What is the issue?
The World Health Organization recommends that infants should be breastfed exclusively until six months of age with breastfeeding continuing as an important part of the infant’s diet until he or she is at least two years old. We know that breastfeeding is good for the short-term and long-term health of both infants and their mothers. Babies are less likely to develop lung or gut infections. They are also less likely to become overweight and develop diabetes later in life. The mothers are also less likely to develop diabetes and to experience breast or ovarian cancer. Many mothers may stop breastfeeding before they want to as a result of the problems they encounter. Good care and support may help women overcome difficulties and gain confidence so that they can continue to breastfeed.
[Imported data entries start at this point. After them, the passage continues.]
(* ===== verification/JsNumber.v ===== *)
(** * JavaScript numbers as the code uses them

    A JavaScript number is an IEEE-754 double.  The code of flip only
    compares, subtracts, multiplies and divides numbers and tests them
    for [NaN] and truthiness, so a number is modelled by its class
    ([NaN], [+Infinity], [-Infinity]) or, when finite, by its exact
    rational value.  Rounding, overflow to infinity and the sign of zero
    are not modelled (see the header of [Prelude]).  Two representations
    of the same rational are the same JavaScript number: [≡] below is
    that equivalence, and every operation respects it. *)

From S2P Require Import Prelude.

Inductive number : Type :=
| NaN
| PosInf
| NegInf
| Fin (q : Q).

(** ** Boolean tests on rationals *)

Definition Qltb (a b : Q) : bool := negb (Qle_bool b a).

Lemma Qltb_reflect a b : reflect (a < b)%Q (Qltb a b).
Proof.
  unfold Qltb. destruct (Qle_bool b a) eqn:E; constructor.
  - intros H. apply Qle_bool_iff in E. lra.
  - apply Qnot_le_lt. rewrite <- Qle_bool_iff. congruence.
Qed.

Lemma Qle_bool_reflect a b : reflect (a <= b)%Q (Qle_bool a b).
Proof. apply iff_reflect. symmetry. apply Qle_bool_iff. Qed.

Lemma Qeq_bool_reflect a b : reflect (a == b)%Q (Qeq_bool a b).
Proof. apply iff_reflect. symmetry. apply Qeq_bool_iff. Qed.

(** [qcase] turns every boolean test on rationals in the goal and the
    hypotheses into the proposition it decides. *)
Ltac qcase :=
  repeat match goal with
  | |- context [Qltb ?a ?b] => destruct (Qltb_reflect a b)
  | |- context [Qle_bool ?a ?b] => destruct (Qle_bool_reflect a b)
  | |- context [Qeq_bool ?a ?b] => destruct (Qeq_bool_reflect a b)
  | H : context [Qltb ?a ?b] |- _ => destruct (Qltb_reflect a b)
  | H : context [Qle_bool ?a ?b] |- _ => destruct (Qle_bool_reflect a b)
  | H : context [Qeq_bool ?a ?b] |- _ => destruct (Qeq_bool_reflect a b)
  end.

(** ** The operators of the code *)

(** [isNaN(x)] *)
Definition isNaN (x : number) : bool :=
  match x with NaN => true | _ => false end.

(** [Boolean(x)]: [if (x)], [!x], [x || y] *)
Definition truthy (x : number) : bool :=
  match x with
  | NaN => false
  | Fin q => negb (Qeq_bool q 0)
  | _ => true
  end.

(** [x < y] *)
Definition num_lt (x y : number) : bool :=
  match x, y with
  | Fin a, Fin b => Qltb a b
  | NegInf, (Fin _ | PosInf) => true
  | Fin _, PosInf => true
  | _, _ => false
  end.

(** [x === y] *)
Definition strict_eq (x y : number) : bool :=
  match x, y with
  | Fin a, Fin b => Qeq_bool a b
  | PosInf, PosInf | NegInf, NegInf => true
  | _, _ => false
  end.

(** [x <= y] is false when either side is [NaN]. *)
Definition num_le (x y : number) : bool :=
  negb (isNaN x) && negb (isNaN y) && negb (num_lt y x).

Definition num_gt (x y : number) : bool := num_lt y x.
Definition num_ge (x y : number) : bool := num_le y x.

(** The sign of an infinite result. *)
Definition inf_of (pos : bool) : number := if pos then PosInf else NegInf.

(** [x - y] *)
Definition num_sub (x y : number) : number :=
  match x, y with
  | Fin a, Fin b => Fin (a - b)
  | Fin _, PosInf | NegInf, (Fin _ | PosInf) => NegInf
  | Fin _, NegInf | PosInf, (Fin _ | NegInf) => PosInf
  | _, _ => NaN
  end.

(** A finite [a] times an infinity of sign [pos]. *)
Definition mul_inf (a : Q) (pos : bool) : number :=
  if Qeq_bool a 0 then NaN else inf_of (Bool.eqb (Qltb 0 a) pos).

(** An infinity of sign [pos] divided by a finite [b] ([0] is [+0]). *)
Definition inf_div (b : Q) (pos : bool) : number :=
  inf_of (Bool.eqb (negb (Qltb b 0)) pos).

(** [x * y] *)
Definition num_mul (x y : number) : number :=
  match x, y with
  | Fin a, Fin b => Fin (a * b)
  | Fin a, PosInf | PosInf, Fin a => mul_inf a true
  | Fin a, NegInf | NegInf, Fin a => mul_inf a false
  | PosInf, PosInf | NegInf, NegInf => PosInf
  | PosInf, NegInf | NegInf, PosInf => NegInf
  | _, _ => NaN
  end.

(** [x / y]; a zero divisor is [+0]. *)
Definition num_div (x y : number) : number :=
  match x, y with
  | Fin a, Fin b =>
      if Qeq_bool b 0 then
        (if Qeq_bool a 0 then NaN else inf_of (Qltb 0 a))
      else Fin (a / b)
  | Fin _, (PosInf | NegInf) => Fin 0
  | PosInf, Fin b => inf_div b true
  | NegInf, Fin b => inf_div b false
  | _, _ => NaN
  end.

Notation "x <js y" := (num_lt x y) (at level 65, no associativity) : flip_scope.
Notation "x <=js y" := (num_le x y) (at level 65, no associativity) : flip_scope.
Notation "x >js y" := (num_gt x y) (at level 65, no associativity) : flip_scope.
Notation "x >=js y" := (num_ge x y) (at level 65, no associativity) : flip_scope.
Notation "x ===js y" := (strict_eq x y) (at level 65, no associativity) : flip_scope.
Notation "x -js y" := (num_sub x y) (at level 50, left associativity) : flip_scope.
Notation "x *js y" := (num_mul x y) (at level 40, left associativity) : flip_scope.
Notation "x /js y" := (num_div x y) (at level 40, left associativity) : flip_scope.

(** ** Equality of representations *)

#[export] Instance number_equiv : Equiv number := fun x y =>
  match x, y with
  | Fin a, Fin b => (a == b)%Q
  | _, _ => x = y
  end.

#[export] Instance number_equivalence : Equivalence (≡@{number}).
Proof.
  split.
  - intros []; unfold equiv, number_equiv; reflexivity.
  - intros [] [] H; unfold equiv, number_equiv in *; cbn in *; try congruence; lra.
  - intros [] [] [] H1 H2; unfold equiv, number_equiv in *; cbn in *; try congruence; lra.
Qed.

Lemma number_equiv_unfold x y :
  x ≡ y <-> match x, y with Fin a, Fin b => (a == b)%Q | _, _ => x = y end.
Proof. reflexivity. Qed.

(** Case on every number in the context, then on every test on
    rationals, and close what arithmetic closes. *)
Ltac num_cases :=
  repeat match goal with
  | x : number |- _ => destruct x
  end;
  repeat match goal with
  | H : _ ≡ _ |- _ => apply number_equiv_unfold in H; simpl in H
  | |- _ ≡ _ => apply number_equiv_unfold
  end;
  simpl in *; qcase;
  try congruence; try lra.

(** ** The order of non-[NaN] numbers

    [<] and [===] form a strict total order on the numbers that are not
    [NaN]; the binary search and the sort rely on nothing else. *)

Lemma num_lt_irrefl x : x <js x = false.
Proof. num_cases. Qed.

Lemma num_lt_trans x y z : x <js y = true -> y <js z = true -> x <js z = true.
Proof. num_cases. Qed.

Lemma num_lt_asym x y : x <js y = true -> y <js x = false.
Proof. num_cases. Qed.

Lemma num_lt_not_nan_l x y : x <js y = true -> isNaN x = false.
Proof. num_cases. Qed.

Lemma num_lt_not_nan_r x y : x <js y = true -> isNaN y = false.
Proof. num_cases. Qed.

Lemma num_trichotomy x y :
  isNaN x = false -> isNaN y = false ->
  x <js y = true \/ x ===js y = true \/ y <js x = true.
Proof. num_cases. Qed.

Lemma strict_eq_refl x : isNaN x = false -> x ===js x = true.
Proof. num_cases. Qed.

Lemma strict_eq_sym x y : x ===js y = y ===js x.
Proof. num_cases. Qed.

Lemma strict_eq_trans x y z :
  x ===js y = true -> y ===js z = true -> x ===js z = true.
Proof. num_cases. Qed.

Lemma strict_eq_not_nan x y : x ===js y = true -> isNaN x = false /\ isNaN y = false.
Proof. num_cases. Qed.

Lemma strict_eq_lt_l x y z : x ===js y = true -> x <js z = y <js z.
Proof. num_cases. Qed.

Lemma strict_eq_lt_r x y z : x ===js y = true -> z <js x = z <js y.
Proof. num_cases. Qed.

Lemma strict_eq_not_lt x y : x ===js y = true -> x <js y = false.
Proof. num_cases. Qed.

Lemma num_le_spec x y :
  x <=js y = true <-> isNaN x = false /\ isNaN y = false /\ y <js x = false.
Proof. unfold num_le. destruct (isNaN x), (isNaN y), (y <js x); simpl; intuition congruence. Qed.

Lemma num_le_trans x y z : x <=js y = true -> y <=js z = true -> x <=js z = true.
Proof. rewrite !num_le_spec. num_cases; intuition (try congruence; lra). Qed.

Lemma num_lt_le x y : x <js y = true -> x <=js y = true.
Proof. rewrite num_le_spec. num_cases. Qed.

Lemma num_le_lt_trans x y z : x <=js y = true -> y <js z = true -> x <js z = true.
Proof. rewrite num_le_spec. num_cases; intuition (try congruence; lra). Qed.

Lemma num_lt_le_trans x y z : x <js y = true -> y <=js z = true -> x <js z = true.
Proof. rewrite num_le_spec. num_cases; intuition (try congruence; lra). Qed.

Lemma num_not_lt_le x y :
  isNaN x = false -> isNaN y = false -> x <js y = false -> y <=js x = true.
Proof. rewrite num_le_spec. auto. Qed.

Lemma strict_eq_le x y : x ===js y = true -> x <=js y = true.
Proof. rewrite num_le_spec. num_cases. Qed.

#[export] Hint Resolve num_lt_trans num_le_trans num_lt_le num_le_lt_trans
  num_lt_le_trans strict_eq_le num_lt_irrefl num_lt_asym : flip.

(** ** Operations respect equality of representations *)

#[export] Instance num_lt_proper : Proper ((≡) ==> (≡) ==> (=)) num_lt.
Proof. intros x x' Hx y y' Hy. num_cases. Qed.

#[export] Instance strict_eq_proper : Proper ((≡) ==> (≡) ==> (=)) strict_eq.
Proof. intros x x' Hx y y' Hy. num_cases. Qed.

#[export] Instance isNaN_proper : Proper ((≡) ==> (=)) isNaN.
Proof. intros x x' Hx. num_cases. Qed.

#[export] Instance truthy_proper : Proper ((≡) ==> (=)) truthy.
Proof. intros x x' Hx. num_cases. Qed.

#[export] Instance num_le_proper : Proper ((≡) ==> (≡) ==> (=)) num_le.
Proof. intros x x' Hx y y' Hy. unfold num_le. by rewrite Hx, Hy. Qed.

#[export] Instance num_sub_proper : Proper ((≡) ==> (≡) ==> (≡)) num_sub.
Proof. intros x x' Hx y y' Hy. num_cases. Qed.

#[export] Instance num_mul_proper : Proper ((≡) ==> (≡) ==> (≡)) num_mul.
Proof.
  intros x x' Hx y y' Hy.
  num_cases; unfold mul_inf; qcase; try reflexivity; try lra.
  all: rewrite Hx, Hy; reflexivity.
Qed.

#[export] Instance num_div_proper : Proper ((≡) ==> (≡) ==> (≡)) num_div.
Proof.
  intros x x' Hx y y' Hy.
  num_cases; unfold inf_div; qcase; try reflexivity; try lra.
  all: rewrite Hx, Hy; reflexivity.
Qed.

(** [a - b > 0] is [b < a] when neither is [NaN] (with [∞ - ∞ = NaN]
    and [NaN > 0] false on both sides). *)
Lemma num_sub_gt0 x y :
  isNaN x = false -> isNaN y = false -> (x -js y) >js Fin 0 = (y <js x).
Proof. unfold num_gt. num_cases. Qed.

(** Negative transitivity of [<] on the numbers that are not [NaN]. *)
Lemma num_lt_neg_trans x y z :
  isNaN y = false -> z <js x = true -> y <js x = true \/ z <js y = true.
Proof. num_cases. Qed.

(** Two numbers neither of which is below the other are equal. *)
Lemma num_le_not_lt_eq x y : x <=js y = true -> x <js y = false -> x ===js y = true.
Proof. rewrite num_le_spec. num_cases. Qed.

Lemma num_le_refl x : isNaN x = false -> x <=js x = true.
Proof. rewrite num_le_spec. num_cases. Qed.

Lemma num_le_strict_eq_r x y z : x <=js y = true -> y ===js z = true -> x <=js z = true.
Proof. rewrite !num_le_spec. num_cases; intuition (try congruence; lra). Qed.

Lemma strict_eq_lt_absurd x y z :
  x ===js z = true -> y ===js z = true -> x <js y = false.
Proof. num_cases. Qed.

Lemma strict_eq_le_trans x y z : x ===js y = true -> y <=js z = true -> x <=js z = true.
Proof. rewrite !num_le_spec. num_cases; intuition (try congruence; lra). Qed.

Lemma strict_eq_ge x y : x ===js y = true -> y <=js x = true.
Proof. rewrite num_le_spec. num_cases. Qed.

(** Trichotomy, the way the search uses it. *)
Lemma num_gt_of_not_lt_not_eq x y :
  isNaN x = false -> isNaN y = false -> x <js y = false -> x ===js y = false ->
  y <js x = true.
Proof. num_cases. Qed.

Lemma num_le_not_lt x y : x <=js y = true -> y <js x = false.
Proof. rewrite num_le_spec. tauto. Qed.

Lemma strict_eq_equiv x y : x ===js y = true -> x ≡ y.
Proof. num_cases. Qed.

(** Products of positive numbers are positive ([+Infinity] included). *)
Lemma num_mul_pos x y : Fin 0 <js x = true -> Fin 0 <js y = true -> Fin 0 <js (x *js y) = true.
Proof.
  destruct x as [| | |a], y as [| | |b]; simpl; try discriminate; unfold mul_inf, inf_of;
    qcase; try reflexivity; try lra; intros; try nra.
Qed.

(** A positive number divided by a positive finite number is positive. *)
Lemma num_div_pos x b : Fin 0 <js x = true -> (0 < b)%Q -> Fin 0 <js (x /js Fin b) = true.
Proof.
  destruct x as [| | |a]; simpl; try discriminate; unfold inf_div, inf_of;
    qcase; try reflexivity; try lra; intros.
  exfalso. apply n0. apply Qlt_shift_div_l; lra.
Qed.

#[export] Instance number_equiv_dec : RelDecision (≡@{number}).
Proof.
  intros [| | |a] [| | |b];
    try (left; reflexivity); try (right; intros H; inversion H; fail).
  destruct (Qeq_dec a b); [left|right]; done.
Defined.

#[export] Instance option_number_equiv_dec : RelDecision (≡@{option number}).
Proof.
  intros [x|] [y|].
  - destruct (decide (x ≡ y)) as [Hxy|Hxy]; [left; by constructor|right].
    intros H. inversion H. done.
  - right. intros H. inversion H.
  - right. intros H. inversion H.
  - left. constructor.
Defined.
This review looked at whether providing extra organised support for breastfeeding mothers would help mothers to continue to breastfeed when compared with standard maternity care. We were interested in support from health professionals including midwives, nurses and doctors, or from trained lay workers such as community health workers and volunteers.
Why is this important?
By knowing what kind of support can be provided to help mothers with breastfeeding, we can help them continue to breastfeed for as long as they want to, wherever they live. Stopping breastfeeding early may cause disappointment, depression and long-lasting distress for mothers and health problems for themselves and their infants. Support can be in the form of giving reassurance, praise, information, and the opportunity for women to discuss concerns and ask questions as needed.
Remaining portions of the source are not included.